> _Source records_:
▼▼▼

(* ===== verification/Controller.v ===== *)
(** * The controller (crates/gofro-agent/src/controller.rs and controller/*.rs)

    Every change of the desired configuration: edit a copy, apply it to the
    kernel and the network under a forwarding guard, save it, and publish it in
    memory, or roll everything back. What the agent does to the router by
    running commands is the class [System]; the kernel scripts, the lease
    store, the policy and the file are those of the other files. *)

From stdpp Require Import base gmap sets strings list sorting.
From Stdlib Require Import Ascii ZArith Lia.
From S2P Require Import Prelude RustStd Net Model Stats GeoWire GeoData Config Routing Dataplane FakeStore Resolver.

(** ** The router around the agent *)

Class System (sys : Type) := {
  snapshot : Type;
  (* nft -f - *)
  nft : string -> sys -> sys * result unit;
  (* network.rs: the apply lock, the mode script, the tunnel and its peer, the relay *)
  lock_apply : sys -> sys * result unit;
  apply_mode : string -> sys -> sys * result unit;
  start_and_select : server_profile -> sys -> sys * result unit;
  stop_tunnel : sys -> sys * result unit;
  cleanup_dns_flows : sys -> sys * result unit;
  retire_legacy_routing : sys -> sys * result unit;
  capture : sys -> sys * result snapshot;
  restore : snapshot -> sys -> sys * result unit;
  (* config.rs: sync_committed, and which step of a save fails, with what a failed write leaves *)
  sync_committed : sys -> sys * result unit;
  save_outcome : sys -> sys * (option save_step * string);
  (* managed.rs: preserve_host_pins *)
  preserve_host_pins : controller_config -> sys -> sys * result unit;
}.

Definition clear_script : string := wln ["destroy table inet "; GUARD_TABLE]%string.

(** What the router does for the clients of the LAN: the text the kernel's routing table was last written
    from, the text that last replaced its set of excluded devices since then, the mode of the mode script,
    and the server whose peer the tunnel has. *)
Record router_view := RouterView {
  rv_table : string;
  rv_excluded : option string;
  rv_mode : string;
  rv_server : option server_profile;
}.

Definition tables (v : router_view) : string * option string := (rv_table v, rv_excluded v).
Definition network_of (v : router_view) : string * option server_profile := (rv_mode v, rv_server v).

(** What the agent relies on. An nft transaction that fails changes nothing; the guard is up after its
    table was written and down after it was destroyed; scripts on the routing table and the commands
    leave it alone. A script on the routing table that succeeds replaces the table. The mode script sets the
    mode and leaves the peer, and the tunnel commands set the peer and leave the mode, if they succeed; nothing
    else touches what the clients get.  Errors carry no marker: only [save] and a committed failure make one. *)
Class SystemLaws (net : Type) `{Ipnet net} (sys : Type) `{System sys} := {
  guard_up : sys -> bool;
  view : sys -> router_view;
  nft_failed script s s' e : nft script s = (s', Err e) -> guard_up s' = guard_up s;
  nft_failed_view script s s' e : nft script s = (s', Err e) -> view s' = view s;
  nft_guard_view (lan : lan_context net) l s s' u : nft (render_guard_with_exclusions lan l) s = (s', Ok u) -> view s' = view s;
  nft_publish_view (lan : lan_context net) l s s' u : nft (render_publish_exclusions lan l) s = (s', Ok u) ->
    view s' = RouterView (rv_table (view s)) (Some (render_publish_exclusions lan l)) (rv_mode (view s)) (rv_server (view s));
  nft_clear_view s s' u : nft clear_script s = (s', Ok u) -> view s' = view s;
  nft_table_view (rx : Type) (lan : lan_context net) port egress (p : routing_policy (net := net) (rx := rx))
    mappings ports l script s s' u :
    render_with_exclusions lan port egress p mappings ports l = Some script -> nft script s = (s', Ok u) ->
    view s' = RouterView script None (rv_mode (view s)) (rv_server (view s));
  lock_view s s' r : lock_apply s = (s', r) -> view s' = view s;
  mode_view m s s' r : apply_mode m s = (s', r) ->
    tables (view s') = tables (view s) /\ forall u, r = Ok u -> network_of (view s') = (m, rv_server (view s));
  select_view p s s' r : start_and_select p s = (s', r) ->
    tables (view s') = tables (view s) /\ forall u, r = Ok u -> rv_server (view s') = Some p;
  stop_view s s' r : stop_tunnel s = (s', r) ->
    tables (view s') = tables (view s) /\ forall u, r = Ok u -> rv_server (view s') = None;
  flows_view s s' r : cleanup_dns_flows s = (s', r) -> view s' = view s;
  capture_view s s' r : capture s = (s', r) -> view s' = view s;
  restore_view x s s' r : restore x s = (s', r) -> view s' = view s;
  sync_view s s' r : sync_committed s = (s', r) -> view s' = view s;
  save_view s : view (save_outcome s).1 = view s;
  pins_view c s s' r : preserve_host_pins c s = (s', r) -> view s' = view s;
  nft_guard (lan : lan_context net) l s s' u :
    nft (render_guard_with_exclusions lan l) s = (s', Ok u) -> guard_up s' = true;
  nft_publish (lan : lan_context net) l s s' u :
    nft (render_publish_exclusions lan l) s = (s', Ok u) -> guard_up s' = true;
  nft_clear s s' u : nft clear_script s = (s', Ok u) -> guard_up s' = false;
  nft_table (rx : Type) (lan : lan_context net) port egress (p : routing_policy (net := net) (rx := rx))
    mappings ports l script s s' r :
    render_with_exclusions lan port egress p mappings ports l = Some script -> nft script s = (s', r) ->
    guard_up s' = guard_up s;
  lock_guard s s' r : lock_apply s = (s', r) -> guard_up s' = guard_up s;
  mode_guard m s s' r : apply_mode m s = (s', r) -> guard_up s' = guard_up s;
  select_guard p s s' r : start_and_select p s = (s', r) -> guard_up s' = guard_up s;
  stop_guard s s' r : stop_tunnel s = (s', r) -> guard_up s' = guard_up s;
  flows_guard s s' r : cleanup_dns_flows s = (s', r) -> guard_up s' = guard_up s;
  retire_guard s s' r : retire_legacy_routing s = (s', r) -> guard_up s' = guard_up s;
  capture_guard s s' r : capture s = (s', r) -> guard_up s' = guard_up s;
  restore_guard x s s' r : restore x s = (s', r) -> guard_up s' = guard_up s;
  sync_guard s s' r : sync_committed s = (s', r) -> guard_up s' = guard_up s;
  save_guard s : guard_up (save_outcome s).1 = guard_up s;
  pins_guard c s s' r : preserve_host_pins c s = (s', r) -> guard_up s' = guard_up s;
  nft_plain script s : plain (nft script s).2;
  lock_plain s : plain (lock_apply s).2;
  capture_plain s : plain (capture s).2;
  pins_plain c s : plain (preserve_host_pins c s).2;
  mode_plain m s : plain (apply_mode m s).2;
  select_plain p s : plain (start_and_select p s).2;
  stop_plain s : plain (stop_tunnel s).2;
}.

▲▲▲
▼▼▼

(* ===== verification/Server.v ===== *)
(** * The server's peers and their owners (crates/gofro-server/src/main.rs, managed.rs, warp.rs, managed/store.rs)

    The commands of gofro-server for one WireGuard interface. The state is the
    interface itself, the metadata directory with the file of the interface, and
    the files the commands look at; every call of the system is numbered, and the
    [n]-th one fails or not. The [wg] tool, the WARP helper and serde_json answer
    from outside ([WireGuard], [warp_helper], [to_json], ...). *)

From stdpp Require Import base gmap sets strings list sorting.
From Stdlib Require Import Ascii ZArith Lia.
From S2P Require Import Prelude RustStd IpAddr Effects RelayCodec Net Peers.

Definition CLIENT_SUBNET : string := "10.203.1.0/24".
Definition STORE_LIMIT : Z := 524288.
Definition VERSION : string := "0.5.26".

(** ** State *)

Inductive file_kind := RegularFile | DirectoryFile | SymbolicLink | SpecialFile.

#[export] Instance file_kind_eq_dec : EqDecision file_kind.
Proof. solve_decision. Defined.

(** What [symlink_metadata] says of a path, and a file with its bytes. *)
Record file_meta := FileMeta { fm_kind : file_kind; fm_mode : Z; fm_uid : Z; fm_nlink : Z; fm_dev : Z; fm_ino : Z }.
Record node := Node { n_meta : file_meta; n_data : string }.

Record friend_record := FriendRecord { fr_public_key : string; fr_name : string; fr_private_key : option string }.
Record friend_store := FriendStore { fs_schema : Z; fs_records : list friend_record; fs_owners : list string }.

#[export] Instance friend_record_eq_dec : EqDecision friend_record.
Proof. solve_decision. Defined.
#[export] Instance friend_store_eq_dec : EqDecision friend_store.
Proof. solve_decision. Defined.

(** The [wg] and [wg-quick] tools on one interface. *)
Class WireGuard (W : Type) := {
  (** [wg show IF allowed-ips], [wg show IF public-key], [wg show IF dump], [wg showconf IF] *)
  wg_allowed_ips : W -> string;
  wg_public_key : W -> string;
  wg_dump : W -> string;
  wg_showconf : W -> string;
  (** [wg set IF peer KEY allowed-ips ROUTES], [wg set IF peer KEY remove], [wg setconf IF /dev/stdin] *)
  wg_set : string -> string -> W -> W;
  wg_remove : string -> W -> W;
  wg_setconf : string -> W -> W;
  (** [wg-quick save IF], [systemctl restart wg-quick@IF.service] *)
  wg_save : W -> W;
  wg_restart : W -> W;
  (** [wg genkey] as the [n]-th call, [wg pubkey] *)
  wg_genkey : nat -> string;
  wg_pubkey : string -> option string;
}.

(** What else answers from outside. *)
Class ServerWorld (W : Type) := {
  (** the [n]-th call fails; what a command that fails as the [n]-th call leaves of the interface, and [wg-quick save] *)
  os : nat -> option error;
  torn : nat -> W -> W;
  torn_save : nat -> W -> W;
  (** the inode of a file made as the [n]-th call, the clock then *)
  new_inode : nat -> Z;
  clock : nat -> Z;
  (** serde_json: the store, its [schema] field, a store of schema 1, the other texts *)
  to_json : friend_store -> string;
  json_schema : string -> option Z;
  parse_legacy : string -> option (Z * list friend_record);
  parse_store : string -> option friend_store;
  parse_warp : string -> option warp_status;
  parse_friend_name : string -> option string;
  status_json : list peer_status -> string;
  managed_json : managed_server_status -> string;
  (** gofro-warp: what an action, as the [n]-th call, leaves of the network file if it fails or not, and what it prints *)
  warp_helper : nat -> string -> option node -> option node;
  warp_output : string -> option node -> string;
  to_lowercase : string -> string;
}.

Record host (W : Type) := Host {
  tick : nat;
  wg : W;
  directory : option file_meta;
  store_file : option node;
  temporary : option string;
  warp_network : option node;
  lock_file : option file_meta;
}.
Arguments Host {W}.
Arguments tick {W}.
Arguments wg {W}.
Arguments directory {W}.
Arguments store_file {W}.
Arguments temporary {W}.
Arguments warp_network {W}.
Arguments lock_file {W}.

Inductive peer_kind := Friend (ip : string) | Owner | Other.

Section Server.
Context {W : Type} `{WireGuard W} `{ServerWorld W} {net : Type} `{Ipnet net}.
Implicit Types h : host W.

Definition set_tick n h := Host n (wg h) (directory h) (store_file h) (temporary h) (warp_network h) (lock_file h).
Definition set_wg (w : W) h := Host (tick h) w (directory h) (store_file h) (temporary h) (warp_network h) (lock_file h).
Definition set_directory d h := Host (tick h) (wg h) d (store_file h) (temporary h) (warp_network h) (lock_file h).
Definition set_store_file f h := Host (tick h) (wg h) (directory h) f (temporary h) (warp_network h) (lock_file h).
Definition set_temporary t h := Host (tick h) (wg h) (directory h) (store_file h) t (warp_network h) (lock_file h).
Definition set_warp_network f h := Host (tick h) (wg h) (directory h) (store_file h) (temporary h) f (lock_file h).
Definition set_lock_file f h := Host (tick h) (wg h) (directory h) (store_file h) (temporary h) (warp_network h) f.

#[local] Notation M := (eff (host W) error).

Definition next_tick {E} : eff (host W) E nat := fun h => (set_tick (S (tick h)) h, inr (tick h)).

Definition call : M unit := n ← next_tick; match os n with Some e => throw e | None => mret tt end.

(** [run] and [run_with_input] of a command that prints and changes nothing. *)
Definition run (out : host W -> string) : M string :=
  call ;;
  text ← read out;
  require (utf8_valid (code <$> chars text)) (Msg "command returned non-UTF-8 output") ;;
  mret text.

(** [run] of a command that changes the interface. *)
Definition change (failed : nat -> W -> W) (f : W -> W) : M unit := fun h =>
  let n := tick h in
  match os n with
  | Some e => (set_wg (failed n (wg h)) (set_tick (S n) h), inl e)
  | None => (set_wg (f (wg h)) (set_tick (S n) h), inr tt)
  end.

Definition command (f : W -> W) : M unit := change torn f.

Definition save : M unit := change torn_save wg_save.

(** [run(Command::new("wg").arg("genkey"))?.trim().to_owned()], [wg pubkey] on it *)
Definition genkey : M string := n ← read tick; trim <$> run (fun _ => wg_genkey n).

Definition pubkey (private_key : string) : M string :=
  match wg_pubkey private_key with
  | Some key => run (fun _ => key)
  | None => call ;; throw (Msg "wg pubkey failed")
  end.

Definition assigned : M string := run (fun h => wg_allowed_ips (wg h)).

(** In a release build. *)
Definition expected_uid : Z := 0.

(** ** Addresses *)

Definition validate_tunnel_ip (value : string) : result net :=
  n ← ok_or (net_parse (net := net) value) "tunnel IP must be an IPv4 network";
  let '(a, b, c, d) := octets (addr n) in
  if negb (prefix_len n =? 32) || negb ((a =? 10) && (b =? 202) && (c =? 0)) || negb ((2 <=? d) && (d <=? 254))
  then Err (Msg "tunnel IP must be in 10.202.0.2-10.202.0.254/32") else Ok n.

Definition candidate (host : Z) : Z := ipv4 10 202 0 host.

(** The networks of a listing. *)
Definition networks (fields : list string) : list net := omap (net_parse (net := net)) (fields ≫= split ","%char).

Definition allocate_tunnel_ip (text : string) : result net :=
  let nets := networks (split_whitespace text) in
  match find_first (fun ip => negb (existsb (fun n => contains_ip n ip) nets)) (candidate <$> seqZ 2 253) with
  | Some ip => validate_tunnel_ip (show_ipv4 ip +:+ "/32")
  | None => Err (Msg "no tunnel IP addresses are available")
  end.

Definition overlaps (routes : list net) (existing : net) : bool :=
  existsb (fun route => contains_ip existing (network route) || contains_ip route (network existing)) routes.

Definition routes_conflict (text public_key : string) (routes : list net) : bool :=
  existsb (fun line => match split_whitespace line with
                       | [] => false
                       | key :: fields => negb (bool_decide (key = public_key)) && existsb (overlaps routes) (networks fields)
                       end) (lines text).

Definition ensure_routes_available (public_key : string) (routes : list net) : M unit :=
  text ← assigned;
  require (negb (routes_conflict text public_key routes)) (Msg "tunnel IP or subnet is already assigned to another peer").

▲▲▲

Give only the lines from the one holding "(** The [wg]" through the one holding "(** gofro-warp: what", each restated exactly as it appears above.

(** The [wg] and [wg-quick] tools on one interface. *)
Class WireGuard (W : Type) := {
  (** [wg show IF allowed-ips], [wg show IF public-key], [wg show IF dump], [wg showconf IF] *)
  wg_allowed_ips : W -> string;
  wg_public_key : W -> string;
  wg_dump : W -> string;
  wg_showconf : W -> string;
  (** [wg set IF peer KEY allowed-ips ROUTES], [wg set IF peer KEY remove], [wg setconf IF /dev/stdin] *)
  wg_set : string -> string -> W -> W;
  wg_remove : string -> W -> W;
  wg_setconf : string -> W -> W;
  (** [wg-quick save IF], [systemctl restart wg-quick@IF.service] *)
  wg_save : W -> W;
  wg_restart : W -> W;
  (** [wg genkey] as the [n]-th call, [wg pubkey] *)
  wg_genkey : nat -> string;
  wg_pubkey : string -> option string;
}.

(** What else answers from outside. *)
Class ServerWorld (W : Type) := {
  (** the [n]-th call fails; what a command that fails as the [n]-th call leaves of the interface, and [wg-quick save] *)
  os : nat -> option error;
  torn : nat -> W -> W;
  torn_save : nat -> W -> W;
  (** the inode of a file made as the [n]-th call, the clock then *)
  new_inode : nat -> Z;
  clock : nat -> Z;
  (** serde_json: the store, its [schema] field, a store of schema 1, the other texts *)
  to_json : friend_store -> string;
  json_schema : string -> option Z;
  parse_legacy : string -> option (Z * list friend_record);
  parse_store : string -> option friend_store;
  parse_warp : string -> option warp_status;
  parse_friend_name : string -> option string;
  status_json : list peer_status -> string;
  managed_json : managed_server_status -> string;
  (** gofro-warp: what an action, as the [n]-th call, leaves of the network file if it fails or not, and what it prints *)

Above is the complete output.